I have come across Timer and TimerTask, but I'm not sure whether they create threads or not..
Is there a way to accomplish this without using threads?
Thanks in advance.
Upvotes: 1
Views: 1842
Reputation: 338181
Thread.sleep
As the answer by Andreas says, you can sleep your current thread repeatedly to perform a recurring task. I understand your situation is a specify requirement in a homework class assignment to not use threads. I assume the intention of the assignment is to use no additional threads. Your executing code is always in a thread. Every Java app begins with an initial thread provided by the JVM.
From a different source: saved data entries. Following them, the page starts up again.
Definition out_of_memory_message st n e (est : ModelMemoryEstimate) : string :=
  let held := held_text (map_items (entries st)) n in
  "model '" +:+ spec_name (e_spec e) +:+ "' needs " +:+ mib (ram_bytes est) +:+ " RAM" +:+
  (if vram_bytes est =? 0 then "" else " + " +:+ mib (vram_bytes est) +:+ " VRAM") +:+
  "; budget " +:+ (if budget_ram (budget st) =? 0 then "unlimited" else mib (budget_ram (budget st))) +:+ " RAM" +:+
  (if budget_vram (budget st) =? 0 then "" else " / " +:+ mib (budget_vram (budget st)) +:+ " VRAM") +:+
  ", and the loaded models that cannot be evicted use " +:+ mib (ram_used st) +:+
  (if is_empty held then "" else held +:+ ")") +:+
  ". Release a lease, unload a model, raise the budget or set allow_overcommit.".

Definition make_lease n e : ModelLease := mkLease (e_session e) (spec_name (e_spec e)) (e_turn_mutex e) n.

End State.

Arguments Entry W : clear implicits.
Arguments RegistryState W : clear implicits.

Example mib_text : mib 1572864 = "1.5 MiB" ∧ mib 104858 = "0.1 MiB" ∧ mib (2 ^ 64 - 1) = "17592186044416.0 MiB".
Proof. vm_compute. repeat split. Qed.

Section Operations.
Context {W : Type} `{JsonParser} `{FloatOption}.
Implicit Types (st : RegistryState W) (e : Entry W) (n : string) (spec : ModelSpec W).

(** ** acquire_model *)

(** One round of the loop: a lease, a wait on the condition variable, an
    error, or the decision to load after evicting [doomed]. *)
Inductive Attempt :=
| Lent (st : RegistryState W) (lease : ModelLease)
| Wait
| Refused (err : Error)
| Evict (st : RegistryState W) (doomed : list Doomed) (est : ModelMemoryEstimate).

Definition not_registered n : Error := make_error KeyNotFound ("no model named '" +:+ n +:+ "' is registered").

(** The entry is reserved before the lock is dropped. *)
Definition reserve st n e (est : ModelMemoryEstimate) : RegistryState W :=
  set_used
    (set_entry st n
       (mkEntry (e_spec e) Loading (e_session e) (e_turn_mutex e) (ram_bytes est) (vram_bytes est) (e_leases e)
          (e_use_tick e) (e_loaded_at_ms e) (e_last_used_ms e) (e_load_time_ms e)))
    (u64 (ram_used st + ram_bytes est)) (u64 (vram_used st + vram_bytes est)).

Definition evict_and_reserve st n e est (candidates : list (string * Entry W)) (count : nat) : Attempt :=
  let '(st1, doomed) := take_all st (take count candidates).*1 in Evict (reserve st1 n e est) doomed est.

(** [now] is [wall_ms()]; [can_wait] is [steady_clock::now() < deadline]. *)
Definition acquire_attempt (fs : FileSystem) (now : Z) (can_wait : bool) n st : Attempt :=
  match entries st !! n with
  | None => Refused (not_registered n)
  | Some e =>
      match e_status e with
      | Loaded => let e := set_leases e (e_leases e + 1) in Lent (touch st n e now) (make_lease n e)
      | Loading => Wait
      | Unloaded =>
          match estimate_model_memory fs (e_spec e) with
          | Fail err => Refused err
          | Ok est =>
              let candidates := evictable st (Some n) in
              let '(ok_plan, count) := plan st candidates (ram_bytes est) (vram_bytes est) in
              if ok_plan then evict_and_reserve st n e est candidates count
              else if (0 <? ram_releasing st) || (0 <? vram_releasing st) then Wait
              else if negb (allow_overcommit (budget st)) && can_wait then Wait
              else if negb (allow_overcommit (budget st)) then
                Refused (make_error OutOfMemory ("acquire_model: " +:+ out_of_memory_message st n e est))
              else evict_and_reserve st n e est candidates (length candidates)
          end
      end
  end.

(** The load itself, without the lock.  [init] creates a session. *)
Definition load_session (init : Config W → W → W * Result (Session W)) spec (w : W) : W * Result (Session W) :=
  match init (spec_config spec) w with
  | (w, Fail err) => (w, fail (code err) ("model '" +:+ spec_name spec +:+ "': " +:+ message err))
  | (w, Ok s) =>
      match on_load spec with
      | None => (w, Ok s)
      | Some f =>
          match f s w with
          | (w, s, Ok _) => (w, Ok s)
          | (w, _, Fail err) => (w, fail (code err) ("model '" +:+ spec_name spec +:+ "': on_load: " +:+ message err))
          end
      end
  end.

(** Back under the lock with a session at [addr], or without one. *)
Definition finish_load st n (addr mutex : nat) (now load_ms : Z) : option (RegistryState W * ModelLease) :=
  match entries st !! n with
  | None => None
  | Some e =>
      let e := mkEntry (e_spec e) Loaded (Some addr) (Some mutex) (e_ram e) (e_vram e) 1 (e_use_tick e) now
                 (e_last_used_ms e) load_ms in
      Some (touch st n e now, make_lease n e)
  end.

Definition fail_load st n : RegistryState W :=
  match entries st !! n with
  | None => st
  | Some e =>
      set_entry (set_used st (u64 (ram_used st - e_ram e)) (u64 (vram_used st - e_vram e))) n
        (mkEntry (e_spec e) Unloaded (e_session e) (e_turn_mutex e) 0 0 (e_leases e) (e_use_tick e)
           (e_loaded_at_ms e) (e_last_used_ms e) (e_load_time_ms e))
  end.

(** The deleter of [ModelLease::hold], run by the last copy of a lease. *)
Definition release_hold st (lease : ModelLease) (now : Z) : RegistryState W :=
  match entries st !! lease_entry lease with
  | None => st
  | Some e => touch st (lease_entry lease) (set_leases e (e_leases e - 1)) now
  end.

(** ** unload_model, register_model, set_budget *)

(** [unload_locked] up to the destruction of the session. *)
Inductive Unload :=
| UnloadWait
| UnloadDone
| UnloadError (err : Error)
| UnloadTake (st : RegistryState W) (doomed : list Doomed).

Definition unload_locked st n e : Unload :=
  match e_status e with
  | Loading => UnloadWait
  | Unloaded => UnloadDone
  | Loaded =>
      if 0 <? e_leases e then
        UnloadError (make_error InvalidConfig ("model '" +:+ spec_name (e_spec e) +:+ "' is in use (" +:+
                                               to_string (e_leases e) +:+ " lease(s))"))
      else let '(st, doomed) := take_out st n in UnloadTake st doomed
  end.

(** What follows [unload_locked] in [register_model]. *)
Definition register_finish st spec : RegistryState W * Result unit :=
  match entries st !! spec_name spec with
  | None => (st, Ok tt)
  | Some e =>
      if bool_decide (e_status e = Unloaded) then (set_entry st (spec_name spec) (set_spec e spec), Ok tt)
      else (st, fail InvalidConfig ("register_model: model '" +:+ spec_name (e_spec e) +:+ "' is in use"))
  end.

(** [set_budget] up to the destruction of the evicted sessions. *)
Definition set_budget st (b : ModelBudget) : RegistryState W * list Doomed :=
  let st := set_the_budget st b in
  let candidates := evictable st None in
  let '(ok_plan, count) := plan st candidates 0 0 in
  take_all st (take (if ok_plan : bool then count else length candidates) candidates).*1.

Definition get_budget st : ModelBudget := budget st.

Definition has_model st n : bool := match entries st !! n with Some _ => true | None => false end.

Record LoadedModelInfo := mkInfo {
  info_name : string;
  info_ram : Z;
  info_vram : Z;
  info_pinned : bool;
  info_leases : Z;
  info_loaded_at_ms : Z;
  info_last_used_ms : Z;
  info_load_time_ms : Z
}.

Definition info_of (item : string * Entry W) : LoadedModelInfo :=
  let '(n, e) := item in
  mkInfo n (e_ram e) (e_vram e) (pinned (e_spec e)) (e_leases e) (e_loaded_at_ms e) (e_last_used_ms e) (e_load_time_ms e).

(** Most recently used first. *)
Definition loaded_models st : list LoadedModelInfo :=
  info_of <$> merge_sort (flip tick_le) (filter (λ item, e_status item.2 ≠ Unloaded) (map_items (entries st))).

(** ** Interleavings *)

(** What a thread does once its evicted sessions are destroyed. *)
Inductive Cont :=
| ThenLoad (n : string) (est : ModelMemoryEstimate)
| ThenRegister (spec : ModelSpec W)
| ThenReturn.

(** A thread inside a call.  [PDestroy rest all k]: [rest] of the sessions
    [all] are still to be destroyed. *)
Inductive Pc :=
| PAcquire (n : string)
| PRegister (spec : ModelSpec W)
| PUnload (n : string)
| PSetBudget (b : ModelBudget)
| PDestroy (rest all : list Doomed) (k : Cont)
| PLoad (n : string) (spec : ModelSpec W) (est : ModelMemoryEstimate)
| PDone (r : Result unit).

(** [lent] are the leases handed out and not dropped; [heap] the live
    sessions with the bytes charged for them. *)
Record Sys := mkSys {
  reg : RegistryState W;
  heap : gmap nat (Z * Z);
  threads : list Pc;
  lent : list ModelLease;
  world : W
}.

Definition start (b : ModelBudget) (w : W) : Sys := mkSys (ModelRegistry_new b) ∅ [] [] w.

(** A caller's operation. *)
Inductive Op :=
| OpAcquire (n : string)
| OpRegister (spec : ModelSpec W)
| OpUnload (n : string)
| OpSetBudget (b : ModelBudget).

Definition enter (op : Op) : Pc :=
  match op with
  | OpAcquire n => PAcquire n
  | OpRegister spec => PRegister spec
  | OpUnload n => PUnload n
  | OpSetBudget b => PSetBudget b
  end.

(** What one stretch of a thread reads of its surroundings: the files, the
    clocks, and the addresses the allocator gives a new session and mutex. *)
Record Env := mkEnv {
  env_fs : FileSystem;
  env_now : Z;
  env_can_wait : bool;
  env_load_ms : Z;
  env_session : nat;
  env_mutex : nat
}.

Inductive Label :=
| Call (op : Op)
| Run (i : nat) (env : Env)
| Release (j : nat) (now : Z).

(** The continuation, with the lock held. *)
Definition continue st (k : Cont) : RegistryState W * Pc :=
  match k with
  | ThenLoad n est =>
      match entries st !! n with
      | Some e => (st, PLoad n (e_spec e) est)
      | None => (st, PDone (Ok tt))
      end
  | ThenRegister spec => let '(st, r) := register_finish st spec in (st, PDone r)
  | ThenReturn => (st, PDone (Ok tt))
  end.

(** [destroy] returns at once when there is nothing to destroy. *)
Definition destroy st (doomed : list Doomed) (k : Cont) : RegistryState W * Pc :=
  match doomed with [] => continue st k | _ => (st, PDestroy doomed doomed k) end.

Definition error_prefix (prefix : string) (err : Error) : Error := make_error (code err) (prefix +:+ message err).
But you should know that in real work that requirement of “no more threads” would be silly; the very purpose of threads is to carry out tasks on a different time frame. So, for real work I would recommend other more elegant, flexible, and powerful ways (search for Java Executors, and ScheduledExecutorService
).
But for your homework, the Thread
class does offer a static method sleep
for putting the current thread to sleep.
An Instant
is a moment on the timeline in UTC with a resolution of up to nanoseconds. Part of the java.time framework built into Java 8 and later. Back-ports available for Java 6 & 7 and for Android.
The TimeUnit
enum makes the conversion to milliseconds self-documenting.
Note that a sleeping thread may be awakened by another thread or by the JVM. When this happens, the awakened thread experiences an InterruptedException
.
long millisToSleep = java.util.concurrent.TimeUnit.MINUTES.toMillis ( 5 );
Instant now = Instant.now ();
Instant limit = now.plus ( 1 , ChronoUnit.HOURS );
while ( Instant.now ().isBefore ( limit ) ) {
System.out.println ( "Doing some stuff at " + Instant.now () );
// … do some stuff.
System.out.println ( "Going to sleep for " + millisToSleep + " milliseconds." );
try {
Thread.sleep ( millisToSleep ); // I do not recommend this approach, but it works. Better to use a 'ScheduledExecutorService'.
} catch ( InterruptedException ex ) {
System.out.println ( "This thread’s sleep was rudely interrupted at " + Instant.now () + ". Stopping any further work." );
break; // Bail out of the 'while' loop.
}
}
Upvotes: 0
Reputation: 167
You can try Quartz scheduler. Though it uses thread pool internally. It is stable and efficient.
Upvotes: 0
Reputation: 1562
It depends on your application design. A possible way is to design your application as a task to be executed. And launch it with Cron job (time-based job scheduler in Unix-like computer operating systems).
Upvotes: 0
Reputation: 159086
All Java timer, even the Swing Timer, uses a separate thread to wait and trigger the event at the appropriate time.
If you program has to do something at regular intervals, but cannot start new threads, then your main thread has to do it.
But, can it? What is it doing otherwise?
If the main thread is otherwise idle, you can calculate the amount of time until next event, and sleep until then.